» WORK INSTRUCTIONS:
Every entry, from first to last, must be written out exactly.

» THE DATA:
(* ===== verification/FsSpec.v ===== *)
(** * The filesystem's names and operations

    What [resolve] makes of a name; directories, privileges and files on a link
    that stays up. *)

From S2P Require Import Prelude Header Result Wire Entry Conn Transport Session SessionSpec Errgroup Fork ForkSpec Ops OpsSpec Manager ManagerSpec Path Bridge Breaks BridgeSpec.

Open Scope go_scope.

(** ** Names *)

(** Empty components vanish wherever they are. *)
Lemma clean_step_nil rooted out : clean_step rooted out [] = out.
Proof. done. Qed.

Lemma clean_comps_Split_nil cs : clean_comps true (Split slash [] ++ cs) = clean_comps true cs.
Proof. done. Qed.

Lemma clean_comps_snoc_nil cs : clean_comps true (cs ++ [[]]) = clean_comps true cs.
Proof. unfold clean_comps. by rewrite foldl_app. Qed.

Lemma Clean_rooted s : Clean (slash :: s) = slash :: Join slash (clean_comps true (Split slash s)).
Proof. unfold Clean. by rewrite bool_decide_eq_true_2. Qed.

Lemma resolve_comps base name :
  resolve base name = Join slash (clean_comps true (Split slash base ++ Split slash name)).
Proof.
  unfold resolve.
  assert (filter (λ e, e ≠ []) [[slash]; base; name] = [slash] :: filter (λ e, e ≠ []) [base] ++ filter (λ e, e ≠ []) [name])
    as Ef by (rewrite <- filter_app; by rewrite filter_cons_True).
  assert (∀ s, TrimPrefix (Clean (slash :: s)) = Join slash (clean_comps true (Split slash s))) as HC
    by (intros s; rewrite Clean_rooted; unfold TrimPrefix; by rewrite bool_decide_eq_true_2).
  assert (∀ e, filter (λ e : bytes, e ≠ []) [e] = if decide (e = []) then [] else [e]) as F1.
  { intros e. case_decide; [by rewrite filter_cons_False by tauto|by rewrite filter_cons_True]. }
  unfold path_Join. rewrite Ef, !F1.
  destruct (decide (base = [])) as [->|], (decide (name = [])) as [->|]; cbn [app Join].
  - by rewrite (HC []).
  - by rewrite (HC (slash :: name)).
  - rewrite (HC (slash :: base)). f_equal. by rewrite clean_comps_snoc_nil.
  - rewrite (HC (slash :: base ++ slash :: name)). f_equal. by rewrite <- Split_app.
Qed.

(** Cleaning resumes where it stopped: a clean prefix may be cut and joined. *)
Lemma clean_comps_resume cs1 cs2 : Forall (λ c, slash ∉ c) cs1 →
  clean_comps true (Split slash (Join slash (clean_comps true cs1)) ++ cs2) = clean_comps true (cs1 ++ cs2).
Proof.
  intros Hc. pose proof (clean_comps_proper cs1 Hc) as Hp.
  unfold clean_comps at 1 3. rewrite !foldl_app. f_equal. f_equal.
  assert (foldl (clean_step true) [] (Split slash (Join slash (clean_comps true cs1)))
    = foldl (clean_step true) [] (clean_comps true cs1)) as ->.
  { destruct (decide (clean_comps true cs1 = [])) as [->|Hne]; [done|].
    rewrite Split_Join; [done|done|]. eapply Forall_impl; [done|]. unfold proper. tauto. }
  rewrite foldl_keep by done. rewrite app_nil_r. unfold clean_comps. by rewrite reverse_involutive.
Qed.

(** Without ".." a name only goes down. *)
Lemma foldl_clean_down out cs : dotdot ∉ cs → ∃ down, foldl (clean_step true) out cs = down ++ out.
Proof.
  revert out. induction cs as [|c cs IH]; intros out Hc; cbn [foldl]; [by exists []|].
  destruct (IH (clean_step true out c)) as (down&->); [set_solver|].
  unfold clean_step. case_bool_decide; [by exists down|].
  rewrite bool_decide_eq_false_2 by set_solver. exists (down ++ [c]). by rewrite <- app_assoc.
Qed.

Lemma clean_comps_down cs1 cs2 : dotdot ∉ cs2 → clean_comps true cs1 `prefix_of` clean_comps true (cs1 ++ cs2).
Proof.
  intros Hc. unfold clean_comps. rewrite foldl_app.
  destruct (foldl_clean_down (foldl (clean_step true) [] cs1) cs2 Hc) as (down&->).
  rewrite reverse_app. by eexists.
Qed.

(** ** A link that stays up

    Its connection answers from the server's state and is alive whenever it is
    ready; operations then end with their first attempt. *)
Class Steady (N St : Type) `{Network N} (l : link) (serve : server St) : Type := {
  up_served : @Served N St (net_transport (l_conn l)) serve;
  up_alive w : @sv_ready N St (net_transport (l_conn l)) serve up_served w → net_alive (l_conn l) w = true;
}.

(** The manager of generation [g] on this link, with the server in state [st]. *)
Definition steady {N St : Type} `{Network N} (l : link) {serve : server St} `{!Steady N St l serve}
    (st : St) (q g : Z) (mw : connManager * N) : Prop :=
  mw.1 = installed g l ∧ @at_state N St (net_transport (l_conn l)) serve up_served st q mw.2.

Section steady.
Context {N St : Type} `{Network N} (l : link) {serve : server St} `{!Steady N St l serve}.
Context `{Norm} (base : Ctx) (Hl : live base = true) (q g : Z).

Abbreviation T := (net_transport (l_conn l)).
Abbreviation up st w := (@at_state N St T serve up_served st q w).

Lemma do_steady {A} (fn : operation (N := N) A) a w a' err w' st :
  fn (withTimeout base) (Some l) a w = Ret ((a', err), w') → up st w' →
  do base fn a (installed g l, w) = Ret ((a', err), (installed g l, w')).
Proof.
  intros E (Hr&_&_). eapply do_first; [done|exact E|]. right. exists (l_conn l). split; [done|]. by apply up_alive.
Qed.

(** One command through the manager. *)
Lemma vol_unit_steady op (request : Volume → bytes) st mw code rp st' :
  steady l st q g mw → serve CmdCommand 0 (request (l_vol l)) st = (code, rp, st') →
  ∃ mw', vol_unit base (λ T v ctx, @invoke N T ctx op (request v)) mw = Ret (lift_err (resultErr op (i32 code)), mw') ∧
    steady l st' q g mw'.
Proof.
  destruct mw as [m w]. intros [Em Hw] E. cbn [fst snd] in *. subst m.
  destruct (@invoke_served N St T serve up_served (withTimeout base) op _ w st q _ _ _ Hw Hl E) as (w'&Eq&Hw').
  exists (installed g l, w'). split; [|done]. unfold vol_unit.
  assert (do base (vol_op (λ T v ctx, @invoke N T ctx op (request v)) tt) tt (installed g l, w)
    = Ret ((tt, lift_err (resultErr op (i32 code))), (installed g l, w'))) as Ed; [|by rewrite (M_bind_ret _ _ _ _ _ Ed)].
  eapply do_steady; [|exact Hw']. unfold vol_op, deref. erewrite M_bind_ret by exact Eq.
  by destruct (resultErr op (i32 code)) as [[]|e].
Qed.

(** ** Directories

    The server keeps directories, among them those on the path of the
    components [cs]: [present st i] says that the first [i] of them name one.
    An FPCreateDir adds one that is not there, answers kFPObjectExists for one
    that is, and may refuse with any other code. *)
Definition makes_dirs (cs : list bytes) (present : St → nat → Prop) (refuses : St → nat → Z → Prop) : Prop :=
  ∀ st i, (0 < i ≤ length cs)%nat →
    ∃ code rp st',
      serve CmdCommand 0 (create_dir_request (l_vol l) RootDirID (Join slash (take i cs))) st = (u32 code, rp, st') ∧
      - 2 ^ 31 ≤ code < 2 ^ 31 ∧
      (code = ResNoErr ∧ (∀ j, present st' j ↔ present st j ∨ j = i) ∨
       (∀ j, present st' j ↔ present st j) ∧
         (code = ResObjectExists ∧ present st i ∨ code ≠ ResNoErr ∧ code ≠ ResObjectExists ∧ refuses st i code)).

» WRITTEN SOLUTION:
(* ===== verification/FsSpec.v ===== *)
(** * The filesystem's names and operations

    What [resolve] makes of a name; directories, privileges and files on a link
    that stays up. *)

From S2P Require Import Prelude Header Result Wire Entry Conn Transport Session SessionSpec Errgroup Fork ForkSpec Ops OpsSpec Manager ManagerSpec Path Bridge Breaks BridgeSpec.

Open Scope go_scope.

(** ** Names *)

(** Empty components vanish wherever they are. *)
Lemma clean_step_nil rooted out : clean_step rooted out [] = out.
Proof. done. Qed.

Lemma clean_comps_Split_nil cs : clean_comps true (Split slash [] ++ cs) = clean_comps true cs.
Proof. done. Qed.

Lemma clean_comps_snoc_nil cs : clean_comps true (cs ++ [[]]) = clean_comps true cs.
Proof. unfold clean_comps. by rewrite foldl_app. Qed.

Lemma Clean_rooted s : Clean (slash :: s) = slash :: Join slash (clean_comps true (Split slash s)).
Proof. unfold Clean. by rewrite bool_decide_eq_true_2. Qed.

Lemma resolve_comps base name :
  resolve base name = Join slash (clean_comps true (Split slash base ++ Split slash name)).
Proof.
  unfold resolve.
  assert (filter (λ e, e ≠ []) [[slash]; base; name] = [slash] :: filter (λ e, e ≠ []) [base] ++ filter (λ e, e ≠ []) [name])
    as Ef by (rewrite <- filter_app; by rewrite filter_cons_True).
  assert (∀ s, TrimPrefix (Clean (slash :: s)) = Join slash (clean_comps true (Split slash s))) as HC
    by (intros s; rewrite Clean_rooted; unfold TrimPrefix; by rewrite bool_decide_eq_true_2).
  assert (∀ e, filter (λ e : bytes, e ≠ []) [e] = if decide (e = []) then [] else [e]) as F1.
  { intros e. case_decide; [by rewrite filter_cons_False by tauto|by rewrite filter_cons_True]. }
  unfold path_Join. rewrite Ef, !F1.
  destruct (decide (base = [])) as [->|], (decide (name = [])) as [->|]; cbn [app Join].
  - by rewrite (HC []).
  - by rewrite (HC (slash :: name)).
  - rewrite (HC (slash :: base)). f_equal. by rewrite clean_comps_snoc_nil.
  - rewrite (HC (slash :: base ++ slash :: name)). f_equal. by rewrite <- Split_app.
Qed.

(** Cleaning resumes where it stopped: a clean prefix may be cut and joined. *)
Lemma clean_comps_resume cs1 cs2 : Forall (λ c, slash ∉ c) cs1 →
  clean_comps true (Split slash (Join slash (clean_comps true cs1)) ++ cs2) = clean_comps true (cs1 ++ cs2).
Proof.
  intros Hc. pose proof (clean_comps_proper cs1 Hc) as Hp.
  unfold clean_comps at 1 3. rewrite !foldl_app. f_equal. f_equal.
  assert (foldl (clean_step true) [] (Split slash (Join slash (clean_comps true cs1)))
    = foldl (clean_step true) [] (clean_comps true cs1)) as ->.
  { destruct (decide (clean_comps true cs1 = [])) as [->|Hne]; [done|].
    rewrite Split_Join; [done|done|]. eapply Forall_impl; [done|]. unfold proper. tauto. }
  rewrite foldl_keep by done. rewrite app_nil_r. unfold clean_comps. by rewrite reverse_involutive.
Qed.

(** Without ".." a name only goes down. *)
Lemma foldl_clean_down out cs : dotdot ∉ cs → ∃ down, foldl (clean_step true) out cs = down ++ out.
Proof.
  revert out. induction cs as [|c cs IH]; intros out Hc; cbn [foldl]; [by exists []|].
  destruct (IH (clean_step true out c)) as (down&->); [set_solver|].
  unfold clean_step. case_bool_decide; [by exists down|].
  rewrite bool_decide_eq_false_2 by set_solver. exists (down ++ [c]). by rewrite <- app_assoc.
Qed.

Lemma clean_comps_down cs1 cs2 : dotdot ∉ cs2 → clean_comps true cs1 `prefix_of` clean_comps true (cs1 ++ cs2).
Proof.
  intros Hc. unfold clean_comps. rewrite foldl_app.
  destruct (foldl_clean_down (foldl (clean_step true) [] cs1) cs2 Hc) as (down&->).
  rewrite reverse_app. by eexists.
Qed.

(** ** A link that stays up

    Its connection answers from the server's state and is alive whenever it is
    ready; operations then end with their first attempt. *)
Class Steady (N St : Type) `{Network N} (l : link) (serve : server St) : Type := {
  up_served : @Served N St (net_transport (l_conn l)) serve;
  up_alive w : @sv_ready N St (net_transport (l_conn l)) serve up_served w → net_alive (l_conn l) w = true;
}.

(** The manager of generation [g] on this link, with the server in state [st]. *)
Definition steady {N St : Type} `{Network N} (l : link) {serve : server St} `{!Steady N St l serve}
    (st : St) (q g : Z) (mw : connManager * N) : Prop :=
  mw.1 = installed g l ∧ @at_state N St (net_transport (l_conn l)) serve up_served st q mw.2.

Section steady.
Context {N St : Type} `{Network N} (l : link) {serve : server St} `{!Steady N St l serve}.
Context `{Norm} (base : Ctx) (Hl : live base = true) (q g : Z).

Abbreviation T := (net_transport (l_conn l)).
Abbreviation up st w := (@at_state N St T serve up_served st q w).

Lemma do_steady {A} (fn : operation (N := N) A) a w a' err w' st :
  fn (withTimeout base) (Some l) a w = Ret ((a', err), w') → up st w' →
  do base fn a (installed g l, w) = Ret ((a', err), (installed g l, w')).
Proof.
  intros E (Hr&_&_). eapply do_first; [done|exact E|]. right. exists (l_conn l). split; [done|]. by apply up_alive.
Qed.

(** One command through the manager. *)
Lemma vol_unit_steady op (request : Volume → bytes) st mw code rp st' :
  steady l st q g mw → serve CmdCommand 0 (request (l_vol l)) st = (code, rp, st') →
  ∃ mw', vol_unit base (λ T v ctx, @invoke N T ctx op (request v)) mw = Ret (lift_err (resultErr op (i32 code)), mw') ∧
    steady l st' q g mw'.
Proof.
  destruct mw as [m w]. intros [Em Hw] E. cbn [fst snd] in *. subst m.
  destruct (@invoke_served N St T serve up_served (withTimeout base) op _ w st q _ _ _ Hw Hl E) as (w'&Eq&Hw').
  exists (installed g l, w'). split; [|done]. unfold vol_unit.
  assert (do base (vol_op (λ T v ctx, @invoke N T ctx op (request v)) tt) tt (installed g l, w)
    = Ret ((tt, lift_err (resultErr op (i32 code))), (installed g l, w'))) as Ed; [|by rewrite (M_bind_ret _ _ _ _ _ Ed)].
  eapply do_steady; [|exact Hw']. unfold vol_op, deref. erewrite M_bind_ret by exact Eq.
  by destruct (resultErr op (i32 code)) as [[]|e].
Qed.

(** ** Directories

    The server keeps directories, among them those on the path of the
    components [cs]: [present st i] says that the first [i] of them name one.
    An FPCreateDir adds one that is not there, answers kFPObjectExists for one
    that is, and may refuse with any other code. *)
Definition makes_dirs (cs : list bytes) (present : St → nat → Prop) (refuses : St → nat → Z → Prop) : Prop :=
  ∀ st i, (0 < i ≤ length cs)%nat →
    ∃ code rp st',
      serve CmdCommand 0 (create_dir_request (l_vol l) RootDirID (Join slash (take i cs))) st = (u32 code, rp, st') ∧
      - 2 ^ 31 ≤ code < 2 ^ 31 ∧
      (code = ResNoErr ∧ (∀ j, present st' j ↔ present st j ∨ j = i) ∨
       (∀ j, present st' j ↔ present st j) ∧
         (code = ResObjectExists ∧ present st i ∨ code ≠ ResNoErr ∧ code ≠ ResObjectExists ∧ refuses st i code)).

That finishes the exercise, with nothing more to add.